Sekjen: Dalam kontrak itu juga tercantum, jika salah satu kampung/TPS kalah, perjanjian itu batal semuanya.

L: 125 TPS?

G: Iya. Itu resikonya. Tapi mau tidak mau itu kita cantumkan. Karena perjanjiannya ada dua hal yang dipertukarkan. Apa nih? Mau tidak mau kita cantumkan TPS itu.

L: Dan dari warga usulannya spesifik untuk masing-masing kampung, atau kelompok ya, karena tidak semua kampung kan?

G: Iya.

L: Saya ingin bertanya tentang proses pengorganisasiannya; persisnya apa yang dilakukan oleh JRMK-UPC supaya bisa sampai 31 entitas; 26 kampung, Sebaja [Serikat Becak Jakarta], 3 PKL [Pedagang Kaki Lima], 1 rusun [rumah susun]; solid dalam kontrak itu, apa yang dilakukan dalam prosesnya?

G: Nah, dalam proses kerja ini, berubah, terus terang. Dulu itu untuk melakukan rap, sumber daya tenaga dan orang itu butuh banyak banget. Misalnya uang. Tapi sekarang UPC sudah tidak berdonor. Jadi strategi berubah.

L: Oke. Kira-kira kalau dibikin nilai antara 1–10 skalanya, berapa kira-kira nilainya kuantitas warga untuk yang aktif atau intens di organisasi? Kalau dibandingkan dengan seluruh jumlah anggota JRMK yang ikut kontrak politik?

G: Ini berlapis, jadi ukurannya berbeda. Lapis pertama pengurus JRMK nih, karena mereka juga bagian dari warga dari 31 [entitas] itu. Ada pengurus JRMK, ada CL, community leader kampung [Kader kampung], lalu tim di kampungnya sendiri, yang belum tentu pengurus di JRMK, nah ini levelnya beda-beda. Nah, pengurus JRMK itu menjadi fasilitator untuk CL. CL itu menjadi fasilitator tim di setiap kampung. Nah, kondisinya juga beda-beda, ada yang terorganisir, ada juga yang serampangan, ada juga yang tidak terlalu aktif juga, beda-beda. Jadi aku bingung juga harus ngasih nilai. Tapi levelnya begitulah kira-kira.

L: Pertanyaannya aku ganti, kalau JRMK ini rapatnya berapa kali dalam seminggu menuju kontrak politik itu, atau tiap hari?

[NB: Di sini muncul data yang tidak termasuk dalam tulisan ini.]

(** * Voice Translation Companion: the orchestration pipelines of [App]

    A shallow embedding of the handlers of the React component [App]
    (the translation pipelines, the history store and the conversation
    pipeline), with theorems about their behaviour.

    Modelling conventions.
    - React state (the [useState] cells) is the record [AppState]; a handler
      reads the cells through the closure of the render it was created in
      (the snapshot [r]) and writes them with the setters.
    - Everything outside the component is the record [World]: the
      [AsyncStorage] key/value store, the clock read by [Date.now()], the log
      of [model.generateContent] calls, the [Alert.alert] dialogs, the
      [console.error] lines and the pending [setTimeout] callbacks.
    - The external behaviour is the record [Env]: what the generative model
      answers to the n-th request (or that the request is rejected), how
      many milliseconds that request takes, whether the n-th [AsyncStorage]
      operation succeeds, how many milliseconds have gone by when the clock
      is read for the n-th time, and the case tables of the JavaScript
      engine.
    - An [async] function is a computation in the monad [M], state passing
      plus exceptions; handlers run one at a time, each to completion.
    - The clock never goes back; it advances while a request is in flight,
      between two user actions, and possibly between two reads of
      [Date.now()], by the amount the environment gives.
    - A string is its UTF-8 encoding, a sequence of bytes.  [trim] strips
      the white space and line terminators of ECMAScript.  [toLowerCase]
      folds the letters A to Z of a text that is all ASCII, and is given by
      the environment on any other text.
    - The history cell is typed [TranslationHistoryItem[]], and
      [JSON.stringify] followed by [JSON.parse] is the identity on such
      arrays.  A value kept by the store is such an array or text that is
      not JSON; JSON text of any other shape is not represented. *)

From Stdlib Require Import ZArith Lia Bool Ascii String Sorted.
From stdpp Require Import base option list strings gmap pretty.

G: JRMK itu rutinnya satu minggu sekali koordinasi. Tapi ketika untuk kontrak politik itu tidak terhitung lagi. Itu sudah dalam seminggu bisa 3–4 kali, kadang siang, kadang malam. Udah tidak terhitung lagi.

L: Tapi kan mereka lumayan berjauh-jauhan ya kampungnya, berjarak?

G: Kebetulan dekat, ya seputaran sinilah, Penjaringan, penggerak-penggerak. Kecuali Andy, ya tapi masih terjangkau lah. Apalagi masih muda, belum ada buntutnya. Tapi sebentar, ini tidak hanya ngorganisir yang kampung ya, ini juga mengorganisir yang kelas tengahnya ini, di kontrak politik ini.

L: Yang mana ini?

G: Ya tim pakar itu.

L: Oh, oke. Siapa yang menggarap tim pakar ini?

G: Itu di aku. Kalau di JRMK-nya aku menggarap pengurus JRMK. Pengurus JRMK menggarap CL. CL menggarap tim. Tim menggarap warga. Jadi berlapis begitu. Walaupun, ya kadang-kadang diperlukan aku ikut pertemuan sampai level kampung. Kadang begitu. Tapi untuk yang luar ini, tim pakar ini di aku.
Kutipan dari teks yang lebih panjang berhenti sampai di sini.